Dr Tomer Czaczkes, a biologist at the University of Regensburg in Germany who led the study, was inspired to look into the phenomenon after noticing spiders displaying uncharacteristic behaviour and making their webs on lights during his night-time walk home from work.
"I was walking down a road one night, looking at all these fats spiders in their webs on lights. I wondered if they were evolving to like light."
Dr Czaczkes and a team of researchers at the Ludwig Maximillian University in Munich, and Aarhus University in the Netherlands gathered spider egg sacs from urban and rural locations across Germany, France, Italy and placed the hatchlings that came from them into boxes that were exposed to light on one side and kept in the dark on the other.
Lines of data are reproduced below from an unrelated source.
(** ** Groups of one *)
Lemma complies_norm acc c : complies acc (norm c) = complies acc c.
Proof.
  induction c as [k o v|l IH|l IH|c IH|e] using Condition_nested_ind; [done| | | |done].
  - assert (complies acc (group false (map norm l)) = complies acc (andCond l)) as E.
    { cbn [group complies]. induction IH as [|c l Hc _ IHl]; [done|]. cbn [map]. rewrite Hc. by rewrite IHl. }
    rewrite <- E. cbn [norm]. unfold collapse. destruct (map norm l) as [|c [|c2 l2]]; [done| |done]. cbn. by destruct (complies acc c) as [[]|].
  - assert (complies acc (group true (map norm l)) = complies acc (orCond l)) as E.
    { cbn [group complies]. induction IH as [|c l Hc _ IHl]; [done|]. cbn [map]. rewrite Hc. by rewrite IHl. }
    rewrite <- E. cbn [norm]. unfold collapse. destruct (map norm l) as [|c [|c2 l2]]; [done| |done]. cbn. by destruct (complies acc c) as [[]|].
  - cbn [norm complies]. by rewrite IH.
Qed.
Lemma check_norm c : printable c -> check (norm c) = None.
Proof.
  induction c as [k o v|l IH|l IH|c IH|e] using Condition_nested_ind; cbn [printable]; [| | | |done].
  - intros [_ Hv]. cbn [norm check]. apply value_op in Hv. unfold within in Hv. apply andb_true_iff in Hv as [_ Hv]. apply Z.leb_le in Hv.
    unfold Exists in Hv. destruct (o =? errorPresent) eqn:E; [|done]. apply Z.eqb_eq in E. unfold errorPresent in E. lia.
  - intros [_ Hl%printable_all]. assert (check (group false (map norm l)) = None) as E.
    { cbn [group check]. induction Hl as [|c l Hc Hl IHl]; [done|]. apply Forall_cons in IH as [IHc IH]. cbn [map]. rewrite IHc by done. by apply IHl. }
    cbn [norm]. unfold collapse. destruct (map norm l) as [|c [|c2 l2]]; [done| |done]. cbn in E. by destruct (check c).
  - intros [_ Hl%printable_all]. assert (check (group true (map norm l)) = None) as E.
    { cbn [group check]. induction Hl as [|c l Hc Hl IHl]; [done|]. apply Forall_cons in IH as [IHc IH]. cbn [map]. rewrite IHc by done. by apply IHl. }
    cbn [norm]. unfold collapse. destruct (map norm l) as [|c [|c2 l2]]; [done| |done]. cbn in E. by destruct (check c).
  - intros [_ Hp]. by apply IH.
Qed.
End facts.
(** A query whose conditions end in a group is printed, but the text does not parse:
    after a closing parenthesis the parser expects another condition. *)
Theorem group_end_rejected `{QueryEnv} q c : clausesOk q -> where_ q = Some c -> printable c -> rootEndsInGroup c = true ->
  orderBy q = [] -> limit q = 0 -> offset q = 0 ->
  exists t, Print_ q = Some t /\ ParseQuery t = Some (inr (UnexpectedEnd (Z.of_nat (length t)))).
Proof.
  intros Hc Hw Hp He Ho Hl Hf. destruct (print_query q Hc) as (t & Et & Hlex); [by rewrite Hw|]. exists t. split; [done|].
  destruct Hc as (_ & Hn & _). destruct (parse_words q t Hlex Hn) as (sw & sr & Hsw & Hsr & ->).
  unfold whereWords in Hsw. rewrite Hw in Hsw. unfold restWords in Hsr. rewrite Ho, Hl, Hf in Hsr. apply fmap_nil_inv in Hsr as ->. rewrite app_nil_r.
  destruct sw as [|s sw]; [done|]. injection Hsw as Hs Hsw. cbn [parseClauses]. unfold parseClause. rewrite Hs. eval_eqs. cbv iota. cbn [where_].
  by rewrite (where_unfinished (Z.of_nat (length t)) c sw Hp He Hsw).
Qed.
"We found that rural spiderlings avoided the light side and liked building their webs in the dark," said Ana María Bastidas-Urrutia, a biologist at the Ludwig-Maximilians University of Munich and co-author of the study.
"The urban spiderlings really didn't care where they built their webs. The light didn't seem to bother them."
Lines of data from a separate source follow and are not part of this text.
(* ===== verification/DecisionFrame.v ===== *)
(** * What a decision leaves alone

    [keeps R m]: whenever the monadic code [m] returns, the connections before and
    after are related by [R].  A decision keeps the [static] part of the connection: it
    changes the verdict with its reason, what the process and the entity cache, and
    notes; only with the resolver disabled it may start an inspection. *)

From S2P Require Import Prelude GoStrings GoText GoNet NetUtils Reference Entity EntityFacts Endpoints.
From S2P Require Import EndpointMatch Profile ProfileFacts Connection Firewall EntityView FirewallPolicy FirewallFacts.

Create HintDb keeps.

(** ** Relations over the monad *)
Definition keeps {A} (R : Connection -> Connection -> Prop) (m : M A) : Prop :=
  forall c a c', m c = Ret (a, c') -> R c c'.

Section keeps.
Context (R : Connection -> Connection -> Prop) `{!PreOrder R}.
Lemma keeps_ret {A} (a : A) : keeps R (mret a).
Proof. intros c a' c' H. injection H as <- <-. reflexivity. Qed.
Lemma keeps_bind {A B} (m : M A) (f : A -> M B) : keeps R m -> (forall a, keeps R (f a)) -> keeps R (m ≫= f).
Proof.
  intros Hm Hf c b c'. unfold mbind, M_bind. destruct (m c) as [[a c1]| |] eqn:E; [|done|done].
  intros H. etrans; [by eapply Hm|by eapply Hf].
Qed.
(** The first primitive reads the connection. *)
Lemma keeps_get_bind {B} (f : Connection -> M B) :
  (forall c a c', f c c = Ret (a, c') -> R c c') -> keeps R (get ≫= f).
Proof. intros Hf c a c'. apply Hf. Qed.
Lemma keeps_get : keeps R get.
Proof. intros c a c' H. injection H as <- <-. reflexivity. Qed.
Lemma keeps_panic {A} : keeps R (panic (A := A)).
Proof. done. Qed.
Lemma keeps_deref {A} (o : option A) : keeps R (deref o).
Proof. destruct o; [apply keeps_ret|apply keeps_panic]. Qed.
Lemma keeps_call {A} (o : outcome str A) : keeps R (call o).
Proof. intros c a c'. unfold call. destruct o; intros H; [|done|done]. injection H as <- <-. reflexivity. Qed.
Lemma keeps_modify f : (forall c, R c (f c)) -> keeps R (modify f).
Proof. intros Hf c a c' H. injection H as _ <-. apply Hf. Qed.
Lemma keeps_getEntity : keeps R getEntity.
Proof. apply keeps_bind; [apply keeps_get|intros c; apply keeps_deref]. Qed.
Lemma keeps_getProcess : keeps R getProcess.
Proof. apply keeps_bind; [apply keeps_get|intros c; apply keeps_deref]. Qed.
Lemma keeps_getLP : keeps R getLP.
Proof. apply keeps_bind; [apply keeps_get|intros c; apply keeps_deref]. Qed.
End keeps.

(** ** The relations *)
Section frames.
Context {IE : IntelEnv} {UT : UnicodeTables} {FE : FirewallEnv} (g : Cfg).

Definition staticPart (c : Connection) :=
  (Type_ c, Inbound c, IPProtocol c, LocalIP c, LocalPort c, Ended c, dataComplete c).
Record static (c c' : Connection) : Prop := {
  st_part : staticPart c' = staticPart c;
  st_inspecting : ResolverIsDisabled = false -> Inspecting c' = Inspecting c;
}.
#[export] Instance static_preorder : PreOrder static.
Proof.
  split; [by split|]. intros c1 c2 c3 [H1 H2] [H3 H4]. split; [congruence|].
  intros Hd. by rewrite H4, H2.
Qed.

Lemma static_eq c c' : staticPart c' = staticPart c -> Inspecting c' = Inspecting c -> static c c'.
Proof. by split. Qed.
Lemma static_SetVerdict v msg key ctx c : static c (SetVerdict g v msg key ctx c).
Proof. unfold SetVerdict. apply static_eq; case_bool_decide; try done; by destruct (ProcProfile _). Qed.
Lemma static_Deny msg key ctx c : static c (DenyWithContext g msg key ctx c).
Proof. unfold DenyWithContext. destruct (Inbound c); apply static_SetVerdict. Qed.

(** ** The primitives *)
Lemma keeps_setEntity e : keeps static (setEntity e).
Proof. by apply keeps_modify. Qed.
Lemma keeps_setLP lp : keeps static (setLP lp).
Proof. by apply keeps_modify. Qed.
Lemma keeps_Deny msg key ctx : keeps static (modify (DenyWithContext g msg key ctx)).
Proof. apply keeps_modify. intros c. apply static_Deny. Qed.
Lemma keeps_SetVerdict v msg key ctx : keeps static (modify (SetVerdict g v msg key ctx)).
Proof. apply keeps_modify. intros c. apply static_SetVerdict. Qed.

End frames.

(** Goes through the code primitive by primitive. *)
Ltac keep :=
  repeat first
  [ solve [auto 1 with keeps]
  | apply keeps_bind; [exact _| |intros ?]
  | apply keeps_ret; exact _
  | apply keeps_get; exact _ | apply keeps_getEntity; exact _ | apply keeps_getProcess; exact _ | apply keeps_getLP; exact _
  | apply keeps_deref; exact _ | apply keeps_call; exact _ | apply keeps_panic
  | apply keeps_setEntity | apply keeps_setLP | apply keeps_Deny | apply keeps_SetVerdict
  | progress unfold Accept_, Block_, Drop_, Deny_, Accept, Block, Drop, Deny, AcceptWithContext, BlockWithContext, DropWithContext
  | match goal with |- keeps _ (match ?x with _ => _ end) => destruct x eqn:? end
  | match goal with |- keeps _ (let '(_, _) := ?x in _) => destruct x end ].

Section decision.
Context {IE : IntelEnv} {UT : UnicodeTables} {FE : FirewallEnv} (g : Cfg).
Lemma keeps_option k : keeps static (option_ g k).
Proof. unfold option_. keep. Qed.
Lemma keeps_matchLists lists : keeps static (matchListsM lists).
Proof. unfold matchListsM. keep. Qed.
Lemma keeps_matchRules f : keeps static (matchRules f).
Proof. unfold matchRules. keep. Qed.
Lemma keeps_applyRule v key : keeps static (applyRule g v key).
Proof. unfold applyRule. keep. Qed.
Lemma keeps_PreventBypassing : keeps static PreventBypassing.
Proof. unfold PreventBypassing. keep. apply keeps_modify. intros c. split; [done|]. bool_prop. congruence. Qed.
#[local] Hint Resolve keeps_option keeps_matchLists keeps_matchRules keeps_applyRule keeps_PreventBypassing : keeps.

(** ** The decision *)
Lemma keeps_checkPortmasterConnection : keeps static (checkPortmasterConnection g).
Proof. unfold checkPortmasterConnection. keep. by apply keeps_modify. Qed.
Lemma keeps_customCNAMEs cnames : keeps static (customCNAMEs g cnames).
Proof. induction cnames as [|cname cnames IH]; cbn [customCNAMEs]; unfold customDomain; keep; apply IH. Qed.
#[local] Hint Resolve keeps_checkPortmasterConnection keeps_customCNAMEs : keeps.
Lemma keeps_deciders : Forall (keeps static) (defaultDeciders g).
Proof.
  unfold defaultDeciders, checkIfBroadcastReply, checkConnectionType, checkConnectionScope, checkEndpointLists,
    checkEndpointListsForSystemResolverDNSRequests, checkInvalidIP, checkResolverScope, checkConnectivityDomain,
    checkBypassPrevention, checkFilterLists, checkCustomFilterList, customDomain, checkDomainHeuristics,
    checkAutoPermitRelated, checkRelation.
  repeat apply Forall_cons_2; try apply Forall_nil_2; keep.
Qed.
Lemma keeps_runDeciders ds : Forall (keeps static) ds -> keeps static (runDeciders g ds).
Proof. induction 1 as [|d ds Hd _ IH]; cbn [runDeciders]; keep. Qed.
Lemma keeps_updateProfile lp : keeps static (updateProfile g lp).
Proof. unfold updateProfile. keep; by apply keeps_modify. Qed.
Lemma keeps_prepareEntity : keeps static (prepareEntity g).
Proof. unfold prepareEntity. keep. Qed.
Lemma keeps_concludeDecision done action : keeps static (concludeDecision g done action).
Proof. unfold concludeDecision, prompt. keep. Qed.
Lemma keeps_runDefault : keeps static (runDeciders g (defaultDeciders g)).
Proof. apply keeps_runDeciders, keeps_deciders. Qed.
#[local] Hint Resolve keeps_updateProfile keeps_prepareEntity keeps_concludeDecision keeps_runDefault : keeps.
Lemma decide_static : keeps static (decideOnConnection g).
Proof. unfold decideOnConnection. keep. Qed.
End decision.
The researchers, whose findings are published in the journal The Science of Nature, believe the shift in behaviour to be an evolutionary change likely precipitated by a search for food.
Insects like moths, which the spiders prey upon, are often attracted to artificial lights, also making them an ideal location to build a web.
Because the spiders used in the study were gathered before they hatched scientists are convinced that the behaviour is due to genetic changes as they would not have had the time to learn to exploit the increased amount of prey found in light areas.
The study focussed on the Steatoda triangulosa spider - more commonly known as the false widow spider.
Commonly found in southern Europe, the false widow's encroachment on to UK has caused concern in recent years, with reports of children and animals suffering painful bites and in some cases schools having to close when infestations were discovered.
Akin to other spiders in the Steatoda genus, the false widow can be easily identified by its web, which - unlike the neat orb-shaped webs of other species - is shaped as a seemingly formless tangle often found in the corners of unused rooms and attics.
Dr Czaczkes and his team believe similar adaptations to light may well also be occurring in other species of spiders found in urban areas.
Lawrence Bee, from the British Arachnological Society, said that he agreed it was likely that the spiderswere adapting to illuminated conditions as there was more prey around those areas at night.
"Lights attract quite a community of insects at night, so it is not a real surprise that spiders might adapt to that sort of thing. At this time of year they are generally more active in the home so homeowners might be encountering them more, but it is hard to say if that has anything to do with them losing any fear of light," he said.
Dr Maxime Dahirel, an ecologist at Ghent University in Belgium who has studied spiders and urbanisation, added: "The responses to light will likely depend on the species."
"A recent paper showed that increased exposure to light led to reduced survival in another spiderspecies. There may be some positive effects for some species but likely negative ones for many others."